* **INFORMATION**:
>>

(* ===== verification/Config.v ===== *)
(** * Config: internal/config/config.go

    The configuration structs, [applyDefaults], [validate], [Load] and the
    durations a file may contain.  Reading the file, the YAML decoder and the
    quoting of [%q] are arguments. *)
From S2P Require Import Prelude GoLib Strconv GoDuration.
From stdpp Require Import pretty.
Open Scope Z_scope.

(** A [time.Duration] is an [int64] count of nanoseconds. *)
Definition Second : Z := 1000000000.
Definition Hour : Z := 3600 * Second.

Record KafkaConfig := mkKafkaConfig {
  ListenAddr : string; OMEIdentifier : string; AdvertisedHost : string;
  AdvertisedPort : Z; Topics : list string; AutoCreateTopics : bool;
  NumPartitions : Z; ReplicationFactor : Z }.

Record TLSConfig := mkTLSConfig {
  InsecureSkipVerify : bool; CAFile : string; CertFile : string; KeyFile : string }.

Record RemoteWriteConfig := mkRemoteWriteConfig {
  rw_URL : string; rw_Timeout : Z; rw_Username : string; rw_Password : string;
  rw_TLS : TLSConfig; rw_BatchSize : Z; rw_FlushInterval : Z }.

Record LokiConfig := mkLokiConfig {
  lk_URL : string; lk_Timeout : Z; lk_TLS : TLSConfig; lk_BatchSize : Z;
  lk_FlushInterval : Z }.

Record CacheConfig := mkCacheConfig {
  c_Enabled : bool; c_Dir : string; c_MaxSizeMB : Z; c_RetryInterval : Z; c_MaxAge : Z }.

Record RelabelConfig := mkRelabelConfig {
  SourceLabels : list string; Separator : string; TargetLabel : string;
  Regex : string; Replacement : string; Action : string }.

Record TopicRoutingConfig := mkTopicRoutingConfig {
  MetricsTopics : list string; LogTopics : list string }.

Record LogConfig := mkLogConfig { log_Level : string; log_Format : string }.

Record Config := mkConfig {
  Kafka : KafkaConfig; RemoteWrite : RemoteWriteConfig; Loki : LokiConfig;
  Cache : CacheConfig; ExtraLabels : gmap string string;
  RelabelConfigs : list RelabelConfig; LogRelabelCfgs : list RelabelConfig;
  TopicRouting : TopicRoutingConfig; api_ListenAddr : string; Log : LogConfig }.

#[export] Instance TLSConfig_eq_dec : EqDecision TLSConfig.
Proof. solve_decision. Defined.
#[export] Instance RelabelConfig_eq_dec : EqDecision RelabelConfig.
Proof. solve_decision. Defined.

(** [if x == zero { x = d }] *)
Definition str_default (s d : string) : string := if decide (s = ""%string) then d else s.
Definition num_default (n d : Z) : Z := if n =? 0 then d else n.
Definition list_default {A} (l d : list A) : list A := if len l =? 0 then d else l.

Definition applyDefaults (c : Config) : Config :=
  let k := Kafka c in
  let id := str_default (OMEIdentifier k) "ome" in
  {| Kafka := {|
       ListenAddr := str_default (ListenAddr k) "0.0.0.0:9092";
       OMEIdentifier := id;
       AdvertisedHost := AdvertisedHost k;
       AdvertisedPort := AdvertisedPort k;
       Topics := Topics k;
       AutoCreateTopics := AutoCreateTopics k;
       NumPartitions := num_default (NumPartitions k) 1;
       ReplicationFactor := num_default (ReplicationFactor k) 1 |};
     RemoteWrite :=
       let r := RemoteWrite c in
       {| rw_URL := rw_URL r; rw_Timeout := rw_Timeout r; rw_Username := rw_Username r;
          rw_Password := rw_Password r; rw_TLS := rw_TLS r;
          rw_BatchSize := num_default (rw_BatchSize r) 500;
          rw_FlushInterval := num_default (rw_FlushInterval r) (10 * Second) |};
     Loki :=
       let l := Loki c in
       {| lk_URL := lk_URL l; lk_Timeout := lk_Timeout l; lk_TLS := lk_TLS l;
          lk_BatchSize := num_default (lk_BatchSize l) 100;
          lk_FlushInterval := num_default (lk_FlushInterval l) (5 * Second) |};
     Cache :=
       let d := Cache c in
       {| c_Enabled := c_Enabled d;
          c_Dir := str_default (c_Dir d) "/var/lib/ome-kafka-bridge/cache";
          c_MaxSizeMB := num_default (c_MaxSizeMB d) 512;
          c_RetryInterval := num_default (c_RetryInterval d) (30 * Second);
          c_MaxAge := num_default (c_MaxAge d) (24 * Hour) |};
     ExtraLabels := ExtraLabels c;
     RelabelConfigs := RelabelConfigs c;
     LogRelabelCfgs := LogRelabelCfgs c;
     TopicRouting := {|
       MetricsTopics := list_default (MetricsTopics (TopicRouting c))
         [id +:+ ".telemetry"; id +:+ ".health"];
       LogTopics := list_default (LogTopics (TopicRouting c))
         [id +:+ ".alerts"; id +:+ ".auditlogs"; id +:+ ".inventory"] |};
     api_ListenAddr := str_default (api_ListenAddr c) "0.0.0.0:8080";
     Log := {| log_Level := str_default (log_Level (Log c)) "info";
               log_Format := str_default (log_Format (Log c)) "json" |} |}.

Definition validate (c : Config) : option error :=
  if decide (rw_URL (RemoteWrite c) = ""%string) then Some "remote_write.url is required"%string
  else if decide (lk_URL (Loki c) = ""%string) then Some "loki.url is required"%string
  else None.

Section Load.
(** [os.ReadFile], [yaml.Unmarshal] (third party) and the quoting of [%q]. *)
Context (ReadFile : string → bytes + error)
  (yamlUnmarshal : bytes → Config + error) (Quote : string → string).

(** The pair Go returns: a config may come with an error. *)
Definition Load (path : string) : option Config * option error :=
  match ReadFile path with
  | inr err => (None, Some ("reading config file: " +:+ err))
  | inl data =>
      match yamlUnmarshal data with
      | inr err => (None, Some ("parsing config: " +:+ err))
      | inl cfg => let cfg := applyDefaults cfg in (Some cfg, validate cfg)
      end
  end.

(** The method on [*Duration]: what is stored, and the error. *)
Definition UnmarshalYAML (d : Z) (value : string) : outcome (Z * option error) :=
  r ← ParseDuration value;
  Ok match r with
     | inr err => (d, Some ("invalid duration " +:+ Quote value +:+ ": " +:+ err))
     | inl dur => (dur, None)
     end.
End Load.

(** ** What a loaded configuration guarantees *)

(** Every field the rest of the program relies on being set is set. *)
Record complete (c : Config) : Prop := {
  complete_listen : ListenAddr (Kafka c) ≠ ""%string;
  complete_id : OMEIdentifier (Kafka c) ≠ ""%string;
  complete_batch : rw_BatchSize (RemoteWrite c) ≠ 0 ∧ lk_BatchSize (Loki c) ≠ 0;
  complete_flush : rw_FlushInterval (RemoteWrite c) ≠ 0 ∧ lk_FlushInterval (Loki c) ≠ 0;
  complete_cache : c_Dir (Cache c) ≠ ""%string ∧ c_MaxSizeMB (Cache c) ≠ 0 ∧
    c_RetryInterval (Cache c) ≠ 0 ∧ c_MaxAge (Cache c) ≠ 0;
  complete_partitions : NumPartitions (Kafka c) ≠ 0 ∧ ReplicationFactor (Kafka c) ≠ 0;
  complete_routes : MetricsTopics (TopicRouting c) ≠ [] ∧ LogTopics (TopicRouting c) ≠ [];
  complete_api : api_ListenAddr c ≠ ""%string ∧ log_Level (Log c) ≠ ""%string ∧
    log_Format (Log c) ≠ ""%string }.

Lemma str_default_ne s d : d ≠ ""%string → str_default s d ≠ ""%string.
Proof. unfold str_default. case_decide; done. Qed.
Lemma num_default_ne n d : d ≠ 0 → num_default n d ≠ 0.
Proof. unfold num_default. destruct (Z.eqb_spec n 0); done. Qed.
Lemma list_default_ne {A} (l d : list A) : d ≠ [] → list_default l d ≠ [].
Proof. unfold list_default. destruct l; done. Qed.

Lemma str_default_id s d : s ≠ ""%string → str_default s d = s.
Proof. unfold str_default. by case_decide. Qed.
Lemma num_default_id n d : n ≠ 0 → num_default n d = n.
Proof. unfold num_default. by destruct (Z.eqb_spec n 0). Qed.
Lemma list_default_id {A} (l d : list A) : l ≠ [] → list_default l d = l.
Proof. unfold list_default. by destruct l. Qed.

Create HintDb config.
#[export] Hint Resolve str_default_ne num_default_ne list_default_ne : config.

Lemma applyDefaults_complete c : complete (applyDefaults c).
Proof. split; cbn; split_and?; auto with config. Qed.

(** Defaults never overwrite what the file sets. *)
Lemma applyDefaults_fix c : complete c → applyDefaults c = c.
Proof.
  intros []. destruct_and?. destruct c as [[] [] [] [] ? ? ? [] ? []]. unfold applyDefaults.
  cbn in *. by rewrite !str_default_id, !num_default_id, !list_default_id.
Qed.

(** ** Properties *)

(** A configuration that loads is usable: the URLs of both backends are set,
    every field the program relies on has a non-zero value, and it is a fixed
    point of the defaults -- filling them in again would change nothing. *)
Theorem Load_accepts (ReadFile : string → bytes + error) (yamlUnmarshal : bytes → Config + error)
    (path : string) (cfg : Config) :
  Load ReadFile yamlUnmarshal path = (Some cfg, None) →
  complete cfg ∧ rw_URL (RemoteWrite cfg) ≠ ""%string ∧ lk_URL (Loki cfg) ≠ ""%string ∧
  applyDefaults cfg = cfg.
Proof.
  unfold Load. destruct (ReadFile path) as [data|]; [|done].
  destruct (yamlUnmarshal data) as [c|]; [|done]. intros [= <- Hv].
  pose proof (applyDefaults_complete c) as Hc. unfold validate in Hv.
  repeat case_decide; try done. auto using applyDefaults_fix.
Qed.

(** Defaults are filled in once and for all, and never override what the file
    sets: on a configuration with every such field set they are the identity. *)
Theorem applyDefaults_idempotent (c : Config) :
  complete (applyDefaults c) ∧ applyDefaults (applyDefaults c) = applyDefaults c ∧
  (complete c → applyDefaults c = c).
Proof.
  pose proof (applyDefaults_complete c). auto using applyDefaults_fix.
Qed.

Definition url_config : Config :=
  mkConfig (mkKafkaConfig "" "" "" 0 [] true 0 0)
    (mkRemoteWriteConfig "http://vm:8428/api/v1/write" 0 "" "" (mkTLSConfig false "" "" "") 0 0)
    (mkLokiConfig "http://loki:3100" 0 (mkTLSConfig false "" "" "") 0 0)
    (mkCacheConfig true "" 0 0 0) ∅ [] [] (mkTopicRoutingConfig [] []) "" (mkLogConfig "" "").

Lemma Load_accepts_witness : ∃ cfg,
  Load (λ _, inl []) (λ _, inl url_config) "config.yaml" = (Some cfg, None) ∧ complete cfg ∧ applyDefaults cfg = cfg.
Proof.
  eexists. split; [reflexivity|].
  destruct (Load_accepts (λ _, inl []) (λ _, inl url_config) "config.yaml" _ eq_refl) as (H1 & _ & _ & H2).
  split; [exact H1|exact H2].
Defined.

(** C38. A duration of the configuration file that is a signed sum of whole units
    ("30s", "1h30m", "-5s") within the range of int64 is stored as exactly that
    many nanoseconds; on any text the parser ends and leaves either an int64 and
    no error, or the old value and an error that quotes the text. *)
Theorem duration_values (Quote : string → string) (d : Z) (value : string) (neg : bool) (l : list (N * string)) :
  (∃ d' e, UnmarshalYAML Quote d value = Ok (d', e) ∧
    (e = None → inS 64 d') ∧
    (e ≠ None → d' = d ∧ ∃ err, e = Some ("invalid duration " +:+ Quote value +:+ ": " +:+ err))) ∧
  (l ≠ [] → Forall is_unit l →
    inS 64 (if neg then - parts_value l else parts_value l) →
    UnmarshalYAML Quote d (of_bytes (sign_text neg ++ parts_text l)) =
      Ok (if neg then - parts_value l else parts_value l, None)).
Proof.
  unfold UnmarshalYAML. split.
  - destruct (ParseDuration_total value) as (r & -> & Hr). cbn [mbind outcome_bind].
    destruct r as [d'|err]; do 2 eexists; (split; [reflexivity|]); split; try done; eauto.
  - intros. by rewrite ParseDuration_parts.
Qed.

Lemma duration_values_witness :
  parts_text [(1%N, "h"%string); (30%N, "m"%string)] = to_bytes "1h30m" ∧
  UnmarshalYAML id 0 (of_bytes (sign_text false ++ parts_text [(1%N, "h"%string); (30%N, "m"%string)])) =
    Ok (5400 * Second, None).
Proof.
  split; [vm_compute; reflexivity|].
  refine (proj2 (duration_values id 0 "" false [(1%N, "h"%string); (30%N, "m"%string)]) _ _ _);
    [done| |vm_compute; split; congruence].
  repeat constructor; by_decision.
Defined.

<<

* **ABOUT THIS EXERCISE**: Write out a verbatim copy of the data, beginning with its first line and ending with the line that contains "Open Scope Z_scope.".

* **EXERCISE ANSWER**:
(* ===== verification/Config.v ===== *)
(** * Config: internal/config/config.go

    The configuration structs, [applyDefaults], [validate], [Load] and the
    durations a file may contain.  Reading the file, the YAML decoder and the
    quoting of [%q] are arguments. *)
From S2P Require Import Prelude GoLib Strconv GoDuration.
From stdpp Require Import pretty.
Open Scope Z_scope.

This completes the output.